Where the word "expression" appears in a line below, copy the whole line.

┏━━

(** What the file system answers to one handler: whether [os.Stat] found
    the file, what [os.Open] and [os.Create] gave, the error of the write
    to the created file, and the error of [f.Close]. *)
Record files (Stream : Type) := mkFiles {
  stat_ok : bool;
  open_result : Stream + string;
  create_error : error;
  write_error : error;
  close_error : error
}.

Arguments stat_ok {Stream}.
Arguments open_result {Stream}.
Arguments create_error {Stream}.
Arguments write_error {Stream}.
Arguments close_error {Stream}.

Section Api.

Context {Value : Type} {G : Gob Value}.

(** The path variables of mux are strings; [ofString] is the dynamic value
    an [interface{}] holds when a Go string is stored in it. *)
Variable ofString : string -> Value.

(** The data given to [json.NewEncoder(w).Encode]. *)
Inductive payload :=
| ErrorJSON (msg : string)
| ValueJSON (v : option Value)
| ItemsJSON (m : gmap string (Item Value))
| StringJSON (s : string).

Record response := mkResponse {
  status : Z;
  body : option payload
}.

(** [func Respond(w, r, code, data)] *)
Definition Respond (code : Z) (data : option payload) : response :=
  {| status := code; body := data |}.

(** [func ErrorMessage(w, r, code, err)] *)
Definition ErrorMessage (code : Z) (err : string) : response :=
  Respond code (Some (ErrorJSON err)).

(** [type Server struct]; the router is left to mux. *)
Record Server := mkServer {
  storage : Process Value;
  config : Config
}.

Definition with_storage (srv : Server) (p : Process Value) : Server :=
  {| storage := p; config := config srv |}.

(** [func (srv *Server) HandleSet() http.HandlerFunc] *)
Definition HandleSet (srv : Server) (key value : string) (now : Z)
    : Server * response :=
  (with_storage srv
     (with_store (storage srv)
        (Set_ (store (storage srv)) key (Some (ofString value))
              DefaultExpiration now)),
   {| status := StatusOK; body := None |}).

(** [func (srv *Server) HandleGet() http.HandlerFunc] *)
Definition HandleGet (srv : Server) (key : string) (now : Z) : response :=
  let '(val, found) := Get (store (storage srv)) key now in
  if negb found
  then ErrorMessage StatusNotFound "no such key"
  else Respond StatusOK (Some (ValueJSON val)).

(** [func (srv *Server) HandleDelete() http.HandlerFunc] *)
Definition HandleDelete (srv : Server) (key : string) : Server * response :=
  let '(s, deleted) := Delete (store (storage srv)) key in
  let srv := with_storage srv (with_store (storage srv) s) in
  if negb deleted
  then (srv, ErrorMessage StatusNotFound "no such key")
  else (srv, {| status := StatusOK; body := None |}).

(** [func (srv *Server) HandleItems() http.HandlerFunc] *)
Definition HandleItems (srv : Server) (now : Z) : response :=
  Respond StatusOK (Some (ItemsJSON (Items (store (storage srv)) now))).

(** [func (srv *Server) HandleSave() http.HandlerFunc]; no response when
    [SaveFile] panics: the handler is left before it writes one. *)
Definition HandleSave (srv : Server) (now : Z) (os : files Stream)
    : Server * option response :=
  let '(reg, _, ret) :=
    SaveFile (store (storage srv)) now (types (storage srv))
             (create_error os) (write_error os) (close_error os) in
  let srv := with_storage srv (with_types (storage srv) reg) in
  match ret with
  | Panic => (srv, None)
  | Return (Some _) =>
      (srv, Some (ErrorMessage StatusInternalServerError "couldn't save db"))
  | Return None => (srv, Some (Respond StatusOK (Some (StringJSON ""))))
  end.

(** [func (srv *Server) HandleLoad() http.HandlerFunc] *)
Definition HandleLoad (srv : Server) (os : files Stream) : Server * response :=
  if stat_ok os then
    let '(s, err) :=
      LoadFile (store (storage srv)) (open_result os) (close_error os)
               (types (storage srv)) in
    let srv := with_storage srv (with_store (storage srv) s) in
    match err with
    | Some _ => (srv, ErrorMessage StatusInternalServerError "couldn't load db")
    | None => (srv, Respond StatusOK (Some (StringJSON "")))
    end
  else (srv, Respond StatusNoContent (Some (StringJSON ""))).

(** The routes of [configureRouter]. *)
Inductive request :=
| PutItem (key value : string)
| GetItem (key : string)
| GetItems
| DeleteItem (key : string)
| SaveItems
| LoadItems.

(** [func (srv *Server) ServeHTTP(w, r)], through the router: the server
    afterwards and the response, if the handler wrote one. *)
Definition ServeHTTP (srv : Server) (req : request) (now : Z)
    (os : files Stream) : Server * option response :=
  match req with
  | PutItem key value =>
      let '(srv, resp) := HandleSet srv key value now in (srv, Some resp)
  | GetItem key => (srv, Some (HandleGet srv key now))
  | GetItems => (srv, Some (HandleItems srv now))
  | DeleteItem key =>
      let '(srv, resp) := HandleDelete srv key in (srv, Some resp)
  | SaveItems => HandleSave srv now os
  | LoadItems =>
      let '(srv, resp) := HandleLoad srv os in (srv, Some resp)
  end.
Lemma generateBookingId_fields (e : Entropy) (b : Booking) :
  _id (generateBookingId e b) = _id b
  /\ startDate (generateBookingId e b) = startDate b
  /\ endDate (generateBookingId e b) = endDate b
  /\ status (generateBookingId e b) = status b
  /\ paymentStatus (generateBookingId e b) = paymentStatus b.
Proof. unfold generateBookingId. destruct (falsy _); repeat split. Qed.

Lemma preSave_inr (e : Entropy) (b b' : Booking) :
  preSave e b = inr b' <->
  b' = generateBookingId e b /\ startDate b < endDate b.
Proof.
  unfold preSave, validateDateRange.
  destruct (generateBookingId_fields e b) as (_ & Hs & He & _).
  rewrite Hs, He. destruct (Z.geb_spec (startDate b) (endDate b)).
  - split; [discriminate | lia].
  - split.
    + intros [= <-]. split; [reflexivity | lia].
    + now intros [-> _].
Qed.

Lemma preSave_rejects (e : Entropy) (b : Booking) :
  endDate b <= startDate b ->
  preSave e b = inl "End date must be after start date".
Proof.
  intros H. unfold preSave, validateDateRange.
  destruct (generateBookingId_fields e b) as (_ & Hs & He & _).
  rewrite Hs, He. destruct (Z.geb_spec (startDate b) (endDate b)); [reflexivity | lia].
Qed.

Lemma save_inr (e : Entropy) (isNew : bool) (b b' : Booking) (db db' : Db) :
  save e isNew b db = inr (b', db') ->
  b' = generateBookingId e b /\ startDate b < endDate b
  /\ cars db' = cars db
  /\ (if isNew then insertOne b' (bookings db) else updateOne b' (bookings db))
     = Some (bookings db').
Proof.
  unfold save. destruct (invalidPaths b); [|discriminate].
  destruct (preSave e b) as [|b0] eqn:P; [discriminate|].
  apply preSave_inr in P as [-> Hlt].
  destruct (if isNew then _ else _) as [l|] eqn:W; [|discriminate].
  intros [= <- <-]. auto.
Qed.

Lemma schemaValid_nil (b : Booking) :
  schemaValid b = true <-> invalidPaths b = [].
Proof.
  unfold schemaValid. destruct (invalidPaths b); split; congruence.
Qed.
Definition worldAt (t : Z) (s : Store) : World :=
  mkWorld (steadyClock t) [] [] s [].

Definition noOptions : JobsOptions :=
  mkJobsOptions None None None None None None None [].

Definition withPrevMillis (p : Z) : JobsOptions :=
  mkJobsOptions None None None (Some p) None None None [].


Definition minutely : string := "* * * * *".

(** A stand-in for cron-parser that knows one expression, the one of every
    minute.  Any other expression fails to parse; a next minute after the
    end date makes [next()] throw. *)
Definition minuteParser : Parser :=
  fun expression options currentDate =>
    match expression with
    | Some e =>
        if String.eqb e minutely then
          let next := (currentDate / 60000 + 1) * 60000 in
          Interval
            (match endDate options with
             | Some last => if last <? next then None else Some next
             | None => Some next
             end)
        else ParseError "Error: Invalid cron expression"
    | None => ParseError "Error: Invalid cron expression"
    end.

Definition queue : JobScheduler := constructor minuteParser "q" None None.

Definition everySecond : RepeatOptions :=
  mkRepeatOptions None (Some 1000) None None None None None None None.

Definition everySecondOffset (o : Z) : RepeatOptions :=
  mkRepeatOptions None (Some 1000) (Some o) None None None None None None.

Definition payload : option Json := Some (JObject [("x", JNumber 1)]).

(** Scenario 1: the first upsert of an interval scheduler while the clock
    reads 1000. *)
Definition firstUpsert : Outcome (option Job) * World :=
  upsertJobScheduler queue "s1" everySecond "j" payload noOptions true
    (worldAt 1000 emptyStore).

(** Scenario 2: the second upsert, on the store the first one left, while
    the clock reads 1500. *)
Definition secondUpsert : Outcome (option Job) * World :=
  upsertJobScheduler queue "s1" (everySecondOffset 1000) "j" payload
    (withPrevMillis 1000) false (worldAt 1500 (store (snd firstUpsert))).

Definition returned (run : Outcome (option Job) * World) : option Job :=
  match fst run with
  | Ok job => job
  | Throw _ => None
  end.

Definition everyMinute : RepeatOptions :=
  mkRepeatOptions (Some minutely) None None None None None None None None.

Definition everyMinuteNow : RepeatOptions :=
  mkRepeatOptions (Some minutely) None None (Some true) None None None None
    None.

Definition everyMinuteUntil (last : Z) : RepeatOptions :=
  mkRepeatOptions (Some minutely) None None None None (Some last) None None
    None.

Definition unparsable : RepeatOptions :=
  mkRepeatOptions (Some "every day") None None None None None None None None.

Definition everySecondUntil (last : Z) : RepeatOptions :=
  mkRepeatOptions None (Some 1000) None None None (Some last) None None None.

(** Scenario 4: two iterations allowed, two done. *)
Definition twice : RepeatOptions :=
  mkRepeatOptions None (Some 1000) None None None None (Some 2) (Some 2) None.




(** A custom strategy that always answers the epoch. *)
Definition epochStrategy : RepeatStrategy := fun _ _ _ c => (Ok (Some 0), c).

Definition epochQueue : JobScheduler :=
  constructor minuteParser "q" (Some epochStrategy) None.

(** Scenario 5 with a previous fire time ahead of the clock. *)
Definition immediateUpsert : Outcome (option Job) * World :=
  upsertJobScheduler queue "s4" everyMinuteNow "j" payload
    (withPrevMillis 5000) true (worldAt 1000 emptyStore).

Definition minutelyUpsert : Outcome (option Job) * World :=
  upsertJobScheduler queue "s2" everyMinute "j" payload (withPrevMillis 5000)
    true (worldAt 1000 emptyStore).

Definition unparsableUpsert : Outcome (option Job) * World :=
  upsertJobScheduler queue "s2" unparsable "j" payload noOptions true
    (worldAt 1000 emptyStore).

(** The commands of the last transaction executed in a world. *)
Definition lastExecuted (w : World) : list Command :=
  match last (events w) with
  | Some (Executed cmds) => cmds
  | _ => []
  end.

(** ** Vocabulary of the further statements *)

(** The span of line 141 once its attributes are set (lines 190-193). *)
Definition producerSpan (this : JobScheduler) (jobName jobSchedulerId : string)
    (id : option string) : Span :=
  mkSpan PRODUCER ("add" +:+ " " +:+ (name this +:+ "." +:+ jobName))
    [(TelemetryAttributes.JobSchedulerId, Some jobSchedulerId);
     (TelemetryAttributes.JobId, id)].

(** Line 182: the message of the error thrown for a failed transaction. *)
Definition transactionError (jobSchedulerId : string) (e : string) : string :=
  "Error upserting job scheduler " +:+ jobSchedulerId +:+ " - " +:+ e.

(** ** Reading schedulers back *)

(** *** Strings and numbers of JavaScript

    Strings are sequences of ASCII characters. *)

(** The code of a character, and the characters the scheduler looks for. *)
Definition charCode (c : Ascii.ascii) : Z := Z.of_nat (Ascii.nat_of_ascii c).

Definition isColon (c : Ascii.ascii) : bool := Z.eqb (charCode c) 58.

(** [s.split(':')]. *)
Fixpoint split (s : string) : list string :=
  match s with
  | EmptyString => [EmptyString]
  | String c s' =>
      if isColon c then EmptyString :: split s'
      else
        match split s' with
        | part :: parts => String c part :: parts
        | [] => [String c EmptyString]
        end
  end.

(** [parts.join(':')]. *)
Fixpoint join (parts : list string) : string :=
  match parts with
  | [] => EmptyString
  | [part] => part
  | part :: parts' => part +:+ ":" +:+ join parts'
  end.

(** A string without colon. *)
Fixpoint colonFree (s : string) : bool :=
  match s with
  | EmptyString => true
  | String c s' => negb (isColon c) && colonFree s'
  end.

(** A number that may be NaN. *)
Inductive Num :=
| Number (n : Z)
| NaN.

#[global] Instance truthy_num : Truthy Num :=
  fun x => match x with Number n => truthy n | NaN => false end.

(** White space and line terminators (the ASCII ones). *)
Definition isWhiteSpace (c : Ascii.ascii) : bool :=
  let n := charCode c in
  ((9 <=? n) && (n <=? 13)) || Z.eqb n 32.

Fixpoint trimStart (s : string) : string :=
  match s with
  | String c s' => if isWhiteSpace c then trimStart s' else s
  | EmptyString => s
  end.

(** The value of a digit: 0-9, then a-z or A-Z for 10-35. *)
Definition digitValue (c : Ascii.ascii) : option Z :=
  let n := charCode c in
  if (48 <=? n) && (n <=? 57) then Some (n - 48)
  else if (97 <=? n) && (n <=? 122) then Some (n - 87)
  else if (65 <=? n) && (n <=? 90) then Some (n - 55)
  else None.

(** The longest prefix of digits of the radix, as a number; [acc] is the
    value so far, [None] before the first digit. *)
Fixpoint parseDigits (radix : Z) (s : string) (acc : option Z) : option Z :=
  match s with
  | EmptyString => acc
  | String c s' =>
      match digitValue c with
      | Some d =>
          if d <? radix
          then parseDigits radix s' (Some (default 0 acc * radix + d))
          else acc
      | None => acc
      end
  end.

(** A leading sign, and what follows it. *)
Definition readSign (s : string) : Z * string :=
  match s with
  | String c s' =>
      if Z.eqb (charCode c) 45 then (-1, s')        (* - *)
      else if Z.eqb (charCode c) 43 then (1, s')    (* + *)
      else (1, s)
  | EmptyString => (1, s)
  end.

┗━━

## Solution to this problem
(** A stand-in for cron-parser that knows one expression, the one of every
    minute.  Any other expression fails to parse; a next minute after the
  fun expression options currentDate =>
    match expression with
        else ParseError "Error: Invalid cron expression"
    | None => ParseError "Error: Invalid cron expression"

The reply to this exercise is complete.